Selamat Datang di Komunitas Sastra Lembah Bukit Serelo Tempat yang nyaman untuk berdiskusi, berkarya dan pentas, apalagi sambil ngopi asli kopi Lahat. Mantap!!! Lanjut...
Pesan Untuk A. Rapanie Igama
Jajang R Kawentar
Mau kutumpahkan
air mata hati menahun padamu
tetapi engkau kekasih dan cintaku
kutak mau engkau hanyut
maka air diam menjadi telaga kalbu
tergenang dalam sanubariku
(A. Rapanie Igama, Air Mata, BPMB, 38.)
Tulisan ini pesan yang tercecer, sebagai upaya menghidupkan budaya kritik sastra yang “sehat”. Selama ini budaya kritik mengalami sakit. Mungkin juga tulisan ini sebagai pelipur lara, serta upaya profokasi bagi yang sedang menikmati kemewahan dan kenikmatan alam raya.
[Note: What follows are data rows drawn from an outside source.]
Lemma re_sub_pdfx_patched_lines self1 self2 v1 l1 v2 l2 ls :
  preambule_cmds self1 = [pdfx_directive v1 l1] -> valid_config v1 l1 ->
  preambule_cmds self2 = [pdfx_directive v2 l2] -> valid_config v2 l2 ->
  Forall whole_lines ls ->
  Forall (fun l => contains pdfx_lit l = false) ls ->
  re_sub_pdfx (drop 1 (pdfx_directive v2 l2)) (concat (map (patched_line self1) ls))
  = concat (map (patched_line self2) ls).
Proof.
  intros H1 Hv1 H2 Hv2 Hw Hc. induction Hw as [|l ls Hl Hw IH]; [done |].
  apply Forall_cons in Hc as [Hcl Hc]. cbn [map concat].
  rewrite re_sub_pdfx_app by by apply whole_lines_patched_line.
  rewrite IH by done. f_equal.
  unfold patched_line. rewrite re_sub_pdfx_app by done.
  rewrite (re_sub_pdfx_id _ l) by done. f_equal.
  destruct (contains documentclass_lit l); [|done].
  by apply (re_sub_pdfx_after_block self1 self2 v1 l1 v2 l2).
Qed.

(** What an object the constructor returns looks like. *)
Lemma init_Ok E a w self w' :
  init E a w = (Ok self, w') ->
  script_name self = file_name /\
  main_tex_file self = a_main_tex_file a /\
  cmds_before_documentclass self
  = [txt "\pdfobjcompresslevel=0"; txt "\pdfminorversion=7"; txt "\pdfinclusioncopyfonts=1"] /\
  preambule_cmds self
  = [pdfx_directive (a_conformance_level_version a) (a_conformance_level a)] /\
  valid_config (a_conformance_level_version a) (a_conformance_level a).
Proof.
  unfold init, valid_config.
  destruct (py_in (a_conformance_level a) _); [|done].
  destruct (py_in (a_conformance_level_version a) _); [|done].
  cbn [negb]. unfold bind.
  destruct (os_makedirs _ w) as [[[]|?|?] w1]; [|done..].
  destruct (a_verify a).
  - destruct (a_verapdf_path a); [|done]. by intros [= <- <-].
  - by intros [= <- <-].
Qed.

(** The world after the patch of a freshly patched document. *)
Lemma repatch_world E a1 a2 self1 self2 wa wa' wb wb' w orig :
  init E a1 wa = (Ok self1, wa') ->
  init E a2 wb = (Ok self2, wb') ->
  a_main_tex_file a2 = a_main_tex_file a1 ->
  files w !! resolve E (a_main_tex_file a1) = Some orig ->
  contains file_name orig = false ->
  contains pdfx_lit orig = false ->
  whole_lines orig ->
  let w1 := snd (patch_latex E self1 w) in
  patch_latex E self2 w1 =
  (Ok tt,
   with_files (with_event w1 (EvLog Info MAlreadyPatched))
     (<[resolve E (a_main_tex_file a1) :=
          before_block self2 ++ concat (map (patched_line self2) (readlines orig))]>
        (files w1))).
Proof.
  intros Hi1 Hi2 Hmain Hf Hmark Hpdfx Hwhole w1.
  destruct (init_Ok _ _ _ _ _ Hi1) as (Hs1 & Hm1 & Hb1 & Hp1 & Hv1).
  destruct (init_Ok _ _ _ _ _ Hi2) as (Hs2 & Hm2 & Hb2 & Hp2 & Hv2).
  assert (Hw1 : patch_latex E self1 w = (Ok tt, w1) /\
                files w1 !! resolve E (a_main_tex_file a1)
                = Some (before_block self1
                        ++ concat (map (patched_line self1) (readlines orig)))).
  { unfold w1. rewrite (patch_latex_fresh E self1 w orig); rewrite ?Hm1, ?Hs1; try done.
    split; [done |]. cbn [snd with_event with_files files]. apply lookup_insert_eq. }
  destruct Hw1 as [_ Hw1].
  pose proof (patch_latex_again E self2 w1
                (before_block self1 ++ concat (map (patched_line self1) (readlines orig)))
                (pdfx_directive (a_conformance_level_version a2) (a_conformance_level a2))
                []) as Hagain.
  rewrite Hm2, Hmain, Hs2 in Hagain.
  rewrite (Hagain Hw1); [| |exact Hp2].
  2: { apply contains_app_l. unfold before_block. apply contains_app_l. reflexivity. }
  do 3 f_equal.
  rewrite re_sub_pdfx_app by apply whole_lines_before_block.
  rewrite (re_sub_pdfx_id _ (before_block self1))
    by (unfold before_block; rewrite Hb1; reflexivity).
  rewrite (re_sub_pdfx_patched_lines self1 self2 _ _ _ _ _ Hp1 Hv1 Hp2 Hv2).
  - unfold before_block. by rewrite Hb1, Hb2.
  - by apply readlines_whole.
  - apply Forall_forall. intros l Hl.
    destruct (contains pdfx_lit l) eqn:Hc; [|done].
    rewrite <- (readlines_concat orig) in Hpdfx.
    by rewrite (contains_elem_concat _ _ l Hl Hc) in Hpdfx.
Qed.


(** Patching again with the same level and version leaves the freshly
    patched document as it is. *)
Corollary repatch_same_config E a self wa wa' w orig :
  init E a wa = (Ok self, wa') ->
  files w !! resolve E (a_main_tex_file a) = Some orig ->
  contains file_name orig = false ->
  contains pdfx_lit orig = false ->
  whole_lines orig ->
  files (snd (patch_latex E self (snd (patch_latex E self w))))
  = files (snd (patch_latex E self w)).
Proof.
  intros Hi Hf Hmark Hpdfx Hwhole.
  rewrite (repatch_world E a a self self wa wa' wa wa' w orig) by done.
  destruct (init_Ok _ _ _ _ _ Hi) as (Hs & Hm & _).
  cbn [snd with_files files].
  rewrite (patch_latex_fresh E self w orig) by (rewrite ?Hm, ?Hs; done).
  cbn [snd with_event with_files files]. rewrite Hm.
  by rewrite insert_insert_eq.
Qed.


(** ** Whole runs *)

(** The order of the whole pipeline: the patch ends, the compiler, the
    resolver and the compiler twice are spawned, the conversion starts and
    spawns the converter, then the metadata tool, the restructuring tool
    and, when verification is asked for, the validator.  Every run shows an
    initial part of this sequence, and a run that returns shows all of
    it. *)
Theorem pipeline_order E self w :
  let ms := marks (events_of (run E self) w) in
  ms `prefix_of` pipeline_marks E (setup_self self) /\
  (fst (run E self w) = Ok tt -> ms = pipeline_marks E (setup_self self)).
Proof.
  intros ms.
  destruct (within_events _ _ _ w (run_marks E self)) as (_ & Hp & Hok).
  split; [exact Hp | exact (Hok tt)].
Qed.

Lemma pipeline_order_witness :
  let E := Sample.env (fun _ => Sample.chatty) [] [] None in
  let w := Sample.world [(Sample.tex, Sample.unpatched)] in
  exists self,
    fst (init E Sample.args w) = Ok self /\
    marks (events_of (run E self) (snd (init E Sample.args w)))
    = pipeline_marks E (setup_self self).
Proof.
  cbv zeta. eexists. split; [vm_compute; reflexivity |].
  match goal with
  | |- marks (events_of (run ?E ?self) ?w) = _ =>
      apply (proj2 (pipeline_order E self w))
  end.
  vm_compute. reflexivity.
Defined.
Semoga saja merasa tersinggung, dan naik darah untuk menulis, mencerca tulisan ini dengan argumentasi ilmiahnya, bukan semata-mata tanpa jiwa.
Baiklah penulis menempatkan diri sebagai paranormal sastra, maka segera akan membedah kandungan dalam kata dan kalimat yang ditulis Rapanie di atas, sebagai berikut: Puisi ini ia tulis pada tahun 2001, terdapat pada buku kumpulan puisi beliau yang terbaru “Bilakah Pelayaran Malam Berakhir” (BPMB). Di cetak bulan November dan peluncurannya dilaksanakan di aula Dewan Kesenian Sumatra Selatan (DKSS) pada 30 November 2002 lalu. Dihadiri oleh pejabat dewan Kesenian dan beberapa kolega, seniman dan sastrawan Palembang. Sebuah prestasi dalam dunia sastra Palembang dan nusantara pada umumnya. Kredibilaitas sastrawan lokal ini dipertaruhkan dalam menghadapi dunia global dan masyarakat yang individulistik.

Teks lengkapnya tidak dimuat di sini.